** Opening GIVEN RECORDS block **

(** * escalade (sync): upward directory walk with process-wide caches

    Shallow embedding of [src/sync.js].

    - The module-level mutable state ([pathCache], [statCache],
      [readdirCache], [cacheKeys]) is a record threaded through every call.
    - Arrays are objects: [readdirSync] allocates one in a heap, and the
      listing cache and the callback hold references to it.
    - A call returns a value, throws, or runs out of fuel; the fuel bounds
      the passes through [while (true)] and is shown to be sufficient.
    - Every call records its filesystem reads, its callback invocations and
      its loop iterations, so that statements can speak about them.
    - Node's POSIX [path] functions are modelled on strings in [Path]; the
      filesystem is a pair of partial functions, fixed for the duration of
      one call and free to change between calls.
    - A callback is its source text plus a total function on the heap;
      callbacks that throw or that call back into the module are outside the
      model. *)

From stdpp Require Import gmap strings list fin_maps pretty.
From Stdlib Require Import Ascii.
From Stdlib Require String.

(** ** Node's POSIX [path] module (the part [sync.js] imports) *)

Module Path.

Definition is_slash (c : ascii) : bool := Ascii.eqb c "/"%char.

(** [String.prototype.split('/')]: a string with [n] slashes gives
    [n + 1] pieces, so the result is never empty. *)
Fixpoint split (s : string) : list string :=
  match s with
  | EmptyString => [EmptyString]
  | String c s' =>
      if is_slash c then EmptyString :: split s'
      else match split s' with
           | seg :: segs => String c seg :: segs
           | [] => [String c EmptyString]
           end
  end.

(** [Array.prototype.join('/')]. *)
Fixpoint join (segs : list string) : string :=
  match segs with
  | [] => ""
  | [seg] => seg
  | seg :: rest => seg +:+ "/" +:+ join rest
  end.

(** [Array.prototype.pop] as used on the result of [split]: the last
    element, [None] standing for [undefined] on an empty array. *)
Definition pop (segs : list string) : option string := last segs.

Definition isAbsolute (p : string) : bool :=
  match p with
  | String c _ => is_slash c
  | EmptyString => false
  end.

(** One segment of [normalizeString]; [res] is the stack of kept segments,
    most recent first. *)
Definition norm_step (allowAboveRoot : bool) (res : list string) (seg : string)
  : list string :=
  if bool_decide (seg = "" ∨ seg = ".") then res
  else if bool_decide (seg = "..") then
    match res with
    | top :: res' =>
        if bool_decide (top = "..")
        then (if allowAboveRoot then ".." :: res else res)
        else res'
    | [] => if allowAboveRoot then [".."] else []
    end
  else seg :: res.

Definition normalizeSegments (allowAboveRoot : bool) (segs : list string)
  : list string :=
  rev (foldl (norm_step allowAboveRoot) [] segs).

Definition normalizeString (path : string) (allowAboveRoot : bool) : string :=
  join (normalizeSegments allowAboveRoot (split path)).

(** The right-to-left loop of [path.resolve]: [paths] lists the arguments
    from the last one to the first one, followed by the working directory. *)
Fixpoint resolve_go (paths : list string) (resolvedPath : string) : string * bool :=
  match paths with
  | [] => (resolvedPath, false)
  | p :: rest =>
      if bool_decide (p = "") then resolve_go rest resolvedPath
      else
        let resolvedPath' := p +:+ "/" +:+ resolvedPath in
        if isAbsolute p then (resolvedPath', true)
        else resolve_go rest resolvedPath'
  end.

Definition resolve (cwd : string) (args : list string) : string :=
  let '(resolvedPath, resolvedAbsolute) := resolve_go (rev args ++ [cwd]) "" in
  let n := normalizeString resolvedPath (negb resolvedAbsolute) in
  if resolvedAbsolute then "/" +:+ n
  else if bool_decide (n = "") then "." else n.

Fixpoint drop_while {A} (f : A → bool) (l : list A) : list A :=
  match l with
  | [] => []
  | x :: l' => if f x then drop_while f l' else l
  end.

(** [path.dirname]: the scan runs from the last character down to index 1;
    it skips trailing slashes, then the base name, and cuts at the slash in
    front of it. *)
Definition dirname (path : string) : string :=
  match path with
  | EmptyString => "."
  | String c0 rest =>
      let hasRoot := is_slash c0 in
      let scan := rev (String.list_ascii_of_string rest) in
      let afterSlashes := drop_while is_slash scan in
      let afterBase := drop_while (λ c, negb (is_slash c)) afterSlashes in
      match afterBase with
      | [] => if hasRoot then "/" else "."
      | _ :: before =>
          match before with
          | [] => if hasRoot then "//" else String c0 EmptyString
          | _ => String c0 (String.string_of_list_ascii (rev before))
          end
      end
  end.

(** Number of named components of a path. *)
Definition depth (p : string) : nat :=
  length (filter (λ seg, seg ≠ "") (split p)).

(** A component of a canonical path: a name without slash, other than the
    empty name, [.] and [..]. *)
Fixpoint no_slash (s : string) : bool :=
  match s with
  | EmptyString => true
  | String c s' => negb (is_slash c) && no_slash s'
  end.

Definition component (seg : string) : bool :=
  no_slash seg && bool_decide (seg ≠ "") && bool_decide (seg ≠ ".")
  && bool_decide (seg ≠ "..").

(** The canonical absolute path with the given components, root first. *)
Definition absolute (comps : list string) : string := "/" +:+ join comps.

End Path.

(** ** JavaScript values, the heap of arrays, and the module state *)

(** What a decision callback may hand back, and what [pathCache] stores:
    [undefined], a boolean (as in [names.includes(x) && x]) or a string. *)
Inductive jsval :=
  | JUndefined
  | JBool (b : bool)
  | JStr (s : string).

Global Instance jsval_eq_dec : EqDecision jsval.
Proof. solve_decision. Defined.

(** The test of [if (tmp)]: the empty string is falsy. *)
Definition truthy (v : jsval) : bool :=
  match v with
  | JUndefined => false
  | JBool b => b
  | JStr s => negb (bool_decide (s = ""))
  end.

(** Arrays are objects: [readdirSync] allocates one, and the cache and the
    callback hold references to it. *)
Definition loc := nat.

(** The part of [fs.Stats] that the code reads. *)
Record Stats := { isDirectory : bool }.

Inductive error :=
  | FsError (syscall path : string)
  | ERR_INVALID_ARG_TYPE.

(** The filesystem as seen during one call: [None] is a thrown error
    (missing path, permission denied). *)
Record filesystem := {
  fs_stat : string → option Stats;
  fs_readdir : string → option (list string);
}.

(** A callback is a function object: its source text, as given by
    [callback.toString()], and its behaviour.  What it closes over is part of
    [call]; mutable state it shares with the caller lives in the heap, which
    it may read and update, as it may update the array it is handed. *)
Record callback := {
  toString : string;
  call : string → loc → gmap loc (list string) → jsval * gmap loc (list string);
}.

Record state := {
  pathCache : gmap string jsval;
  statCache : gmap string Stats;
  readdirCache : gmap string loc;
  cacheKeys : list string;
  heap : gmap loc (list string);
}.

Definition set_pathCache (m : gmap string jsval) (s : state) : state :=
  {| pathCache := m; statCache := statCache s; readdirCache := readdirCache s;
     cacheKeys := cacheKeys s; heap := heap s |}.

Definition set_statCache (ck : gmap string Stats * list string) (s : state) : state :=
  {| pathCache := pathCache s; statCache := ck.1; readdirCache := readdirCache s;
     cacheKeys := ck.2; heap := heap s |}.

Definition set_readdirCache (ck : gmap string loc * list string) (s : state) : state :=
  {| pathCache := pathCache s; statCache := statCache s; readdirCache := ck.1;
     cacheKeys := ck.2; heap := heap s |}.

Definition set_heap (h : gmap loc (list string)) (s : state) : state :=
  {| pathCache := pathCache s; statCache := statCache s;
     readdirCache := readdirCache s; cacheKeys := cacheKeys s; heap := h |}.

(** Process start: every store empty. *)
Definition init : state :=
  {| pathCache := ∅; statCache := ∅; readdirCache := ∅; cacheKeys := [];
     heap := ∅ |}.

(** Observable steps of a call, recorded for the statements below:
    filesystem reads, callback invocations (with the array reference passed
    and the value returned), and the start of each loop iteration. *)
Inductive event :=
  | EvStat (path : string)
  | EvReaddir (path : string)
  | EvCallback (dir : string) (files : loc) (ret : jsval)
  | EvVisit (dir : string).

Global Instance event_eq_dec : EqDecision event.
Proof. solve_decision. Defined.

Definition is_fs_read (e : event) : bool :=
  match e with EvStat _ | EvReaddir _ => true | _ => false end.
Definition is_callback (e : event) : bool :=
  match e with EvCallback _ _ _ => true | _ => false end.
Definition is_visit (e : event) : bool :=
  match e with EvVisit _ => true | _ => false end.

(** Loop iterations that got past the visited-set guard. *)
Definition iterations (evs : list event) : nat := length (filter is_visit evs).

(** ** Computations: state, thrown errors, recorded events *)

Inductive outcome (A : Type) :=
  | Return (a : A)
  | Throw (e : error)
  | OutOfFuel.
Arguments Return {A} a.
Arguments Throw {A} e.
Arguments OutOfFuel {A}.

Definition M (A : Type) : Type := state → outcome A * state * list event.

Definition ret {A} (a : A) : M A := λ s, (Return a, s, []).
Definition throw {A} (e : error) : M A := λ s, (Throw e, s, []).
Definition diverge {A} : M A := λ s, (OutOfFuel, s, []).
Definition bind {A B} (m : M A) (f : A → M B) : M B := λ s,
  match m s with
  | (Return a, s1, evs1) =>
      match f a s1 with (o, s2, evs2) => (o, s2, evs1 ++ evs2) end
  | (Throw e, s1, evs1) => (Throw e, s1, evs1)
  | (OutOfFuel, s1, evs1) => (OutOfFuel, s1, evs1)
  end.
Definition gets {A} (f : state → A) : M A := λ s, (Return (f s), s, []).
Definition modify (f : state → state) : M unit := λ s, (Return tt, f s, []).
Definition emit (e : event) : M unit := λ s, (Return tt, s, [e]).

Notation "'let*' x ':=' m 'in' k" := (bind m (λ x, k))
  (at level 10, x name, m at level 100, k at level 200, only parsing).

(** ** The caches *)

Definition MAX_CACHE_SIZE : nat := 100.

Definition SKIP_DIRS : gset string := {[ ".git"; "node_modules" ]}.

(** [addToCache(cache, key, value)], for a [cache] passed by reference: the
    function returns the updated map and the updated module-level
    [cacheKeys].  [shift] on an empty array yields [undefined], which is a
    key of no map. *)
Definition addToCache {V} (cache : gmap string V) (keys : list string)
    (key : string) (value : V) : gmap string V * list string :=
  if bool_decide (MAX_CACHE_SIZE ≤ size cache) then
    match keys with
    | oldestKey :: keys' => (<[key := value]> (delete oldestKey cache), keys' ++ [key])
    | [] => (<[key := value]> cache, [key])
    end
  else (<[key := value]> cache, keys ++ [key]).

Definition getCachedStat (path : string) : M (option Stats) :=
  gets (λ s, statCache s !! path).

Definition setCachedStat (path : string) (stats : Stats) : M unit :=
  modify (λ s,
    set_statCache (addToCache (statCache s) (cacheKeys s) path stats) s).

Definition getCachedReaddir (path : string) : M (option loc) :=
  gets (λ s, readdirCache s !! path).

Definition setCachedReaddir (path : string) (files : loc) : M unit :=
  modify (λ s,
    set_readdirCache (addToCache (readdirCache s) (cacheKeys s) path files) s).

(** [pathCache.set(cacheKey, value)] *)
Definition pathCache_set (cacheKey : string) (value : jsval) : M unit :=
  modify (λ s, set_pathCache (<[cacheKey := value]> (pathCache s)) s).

** Closing GIVEN RECORDS block **

WHAT YOU HAVE TO DO → The records above should be printed exactly, please, from the first line through the line containing "if is_slash c", with both ends kept and nothing past it.

RESPONSE BELOW →
(** * escalade (sync): upward directory walk with process-wide caches

    Shallow embedding of [src/sync.js].

    - The module-level mutable state ([pathCache], [statCache],
      [readdirCache], [cacheKeys]) is a record threaded through every call.
    - Arrays are objects: [readdirSync] allocates one in a heap, and the
      listing cache and the callback hold references to it.
    - A call returns a value, throws, or runs out of fuel; the fuel bounds
      the passes through [while (true)] and is shown to be sufficient.
    - Every call records its filesystem reads, its callback invocations and
      its loop iterations, so that statements can speak about them.
    - Node's POSIX [path] functions are modelled on strings in [Path]; the
      filesystem is a pair of partial functions, fixed for the duration of
      one call and free to change between calls.
    - A callback is its source text plus a total function on the heap;
      callbacks that throw or that call back into the module are outside the
      model. *)

From stdpp Require Import gmap strings list fin_maps pretty.
From Stdlib Require Import Ascii.
From Stdlib Require String.

(** ** Node's POSIX [path] module (the part [sync.js] imports) *)

Module Path.

Definition is_slash (c : ascii) : bool := Ascii.eqb c "/"%char.

(** [String.prototype.split('/')]: a string with [n] slashes gives
    [n + 1] pieces, so the result is never empty. *)
Fixpoint split (s : string) : list string :=
  match s with
  | EmptyString => [EmptyString]
  | String c s' =>
      if is_slash c then EmptyString :: split s'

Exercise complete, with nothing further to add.